• Mariah

Throwing the Scale Away

Throwing the Scale Away and the healing that came with it.

I remember the first time I became acutely aware of my physical appearance and with that awareness came an awareness of the number on the scale. It was high school, and while I had prayed for boobs (daily), I didn't realize they would change the number I was used to seeing on the scale. They decided to come in full force overnight and with this glorious gift of womanhood came a fascination with the number on the scale.

I would revisit that scale countless times over the years I was in high school. I would step on and hold my breath. The number would appear, and I would stand there analyzing the number. Was it a good number? Was it a bad number? I didn't know.

I lived in a blissful state of being unaware of what a good weight or a bad weight was. But what I do remember was knowing, I knew how much I weighed and I knew how I was supposed to look in clothing. The active lifestyle of cheer and dance, kept me focused on performance rather than appearance. It wasn't until college, when my activity levels shifted that I started to feel a little fuller. Distracted and excited about my new found independence, my fascination with the scale disappeared in college.

I no longer weighed myself daily. I no longer tracked what I weighed. I do not remember owning a scale or living with roommates who had a scale throughout my four years of undergrad. While I did focus on what I wore, I did not put much thought into how much I weighed.

So, why did I care so much now? Why did a number that used to intrigue me now bring me to tears? Why was it that when I stepped off the scale my mood, my confidence was directly impacted by the three digit number that flashed before me?

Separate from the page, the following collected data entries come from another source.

Lemma hgt_pos_node t : 0 < hgt t -> exists l i r, t = Node l i r.
Proof. destruct t; simpl; [lia|eauto]. Qed.

Lemma balancedb_spec t : balancedb t = true <-> balanced t.
Proof.
  induction t as [|l IHl i r IHr]; simpl; [done|].
  rewrite !andb_true_iff, IHl, IHr, Z.leb_le. tauto.
Qed.

#[export] Instance balanced_decision t : Decision (balanced t).
Proof.
  destruct (balancedb t) eqn:E; [left|right]; rewrite <- balancedb_spec; congruence.
Defined.

(** ** Order of the nodes *)

Lemma inorder_fill f t : inorder (fill f t) = before [f] ++ inorder t ++ after [f].
Proof. destruct f; simpl; rewrite ?app_nil_r, <- ?app_assoc; done. Qed.

Lemma inorder_plug c t : inorder (plug c t) = before c ++ inorder t ++ after c.
Proof.
  revert t. induction c as [|f c IH]; intros t; simpl; [by rewrite app_nil_r|].
  rewrite IH, inorder_fill. destruct f; simpl; rewrite ?app_nil_r, <- ?app_assoc; done.
Qed.

Lemma inorder_rotl t : inorder (rotl t) = inorder t.
Proof. destruct t as [|l i [|rl j rr]]; simpl; [done..|]. by rewrite <- app_assoc. Qed.

Lemma inorder_rotr t : inorder (rotr t) = inorder t.
Proof. destruct t as [|[|ll j lr] i r]; simpl; [done..|]. by rewrite <- app_assoc. Qed.

Lemma inorder_node l1 l2 r1 r2 i :
  inorder l1 = inorder l2 -> inorder r1 = inorder r2 ->
  inorder (Node l1 i r1) = inorder (Node l2 i r2).
Proof. simpl. congruence. Qed.

Lemma inorder_balance t : inorder (balance t) = inorder t.
Proof.
  destruct t as [|l i r]; [done|]. unfold balance.
  repeat case_match; try done.
  - destruct l as [|ll j lr]; [done|]. unfold bal_left. rewrite inorder_rotr.
    apply inorder_node; [|done]. case_match; [apply inorder_rotl|done].
  - destruct r as [|rl j rr]; [done|]. unfold bal_right. rewrite inorder_rotl.
    apply inorder_node; [done|]. case_match; [apply inorder_rotr|done].
Qed.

For the first time in my life, I felt betrayed by my body. I felt out of place and misrepresented by my physical appearance.

What shifted?

Being pregnant and giving birth changed my body. It changed my physical appear in obvious ways, my belly grew as Addie grew. Lines stretched across my belly and thighs as my due date approached. As expected, the number on the scale rose. While pregnant, I was on the smaller side which led to multiple doctors visits and ultrasounds each week, regularly stepping on the scale to see if I had gained more weight and constant talk about increasing calorie intake to help Addie grow.

A fascination with the number on the scale transformed into a need for validation. An anxiety and question of maternal soundness.

After giving birth, I expected to bounce back. This is an awful term used around new mothers that indicates that after a woman delivers her baby, her body should quickly go back to how it was prior to the pregnancy and child birth. There is a social phenomenon on how quickly a woman can get back to her pre-pregnancy body and there is a silent expectation that if a woman cannot bounce back, she is not a good enough mom.

I was amazed at my body for bringing life into this world and sustaining it and yet, I was horrified and felt betrayed by the squishy soft skin that hung over my pants and the tight squeeze to get my jiggly thighs into jeans.

On days where I knew I wasn't leaving the house, I would throw on one of Aaron's shirts and his pj pants so that I wouldn't have to squeeze into clothing that now felt foreign. Going out felt like a personal attack every time I got dressed. I felt like my clothes were betraying me by highlighting the areas of my body that I was most insecure about. This lead me back to the scale. If I could get the number down to the number I was before I had Addie, I would feel better. I would feel like a good mom.

I felt like the number on the scale defined me. On days where the number was low, I felt like I had my stuff together and was succeeding at life. On days where it was higher, I punished myself - skipping meals, saying awful things to my body.

I have had a few A-Ha! moments over the last few years, learning moments where I have seen the impact my body shaming has had on my relationship with others and how it is impacting my daughter, but I still did not know how to break the vicious cycle of weighing myself every day and allowing that to dictate my self worth.

In January 2019, I allowed myself to grieve for the way I treated my body, to grieve the changes that made me feel distant and detached from myself. I allowed myself the space to process the fact that my body has changed and will continue to change over time. I told myself that in 2019, I would learn to love myself again.

I apologized to my body for hating it, for speaking so critically and harsh to it, for punishing it and depriving it. I wanted to heal, both physically and emotionally.

This healing started by throwing away the scale.

By removing the tool I used to dictate how I treated my body, it made it much harder to differentiate the days I felt heavier from normal days. It made it easier to speak kindly to my body, because I was unable to verify the exact number and determine its worthiness.

I felt such freedom throwing that scale into the dumpster. I stood next to trash and sobbed tears of relief. I felt safe walking into my bathroom knowing that the scale wasn't there taunting me, daring me to step on.

Sometimes, healing takes place gradually. Small steps away from the bad towards the good. But some times, healing feels violent, compulsive, scary. Sometimes it means saying No More - it means fighting to break free.

I am afraid of sharing this silent struggle, this battle with the scale, but my hope in sharing it is that it helps someone feel less alone, that maybe someone else will say, I am not the only one. My hope is that if someone else is feeling controlled by the scale that this will empower them to say enough is enough. I deserve better.

We all deserve to love ourselves deeply and wholly. We are created in the image of a mighty God who loves us fiercely. We are worthy of love - especially from ourselves.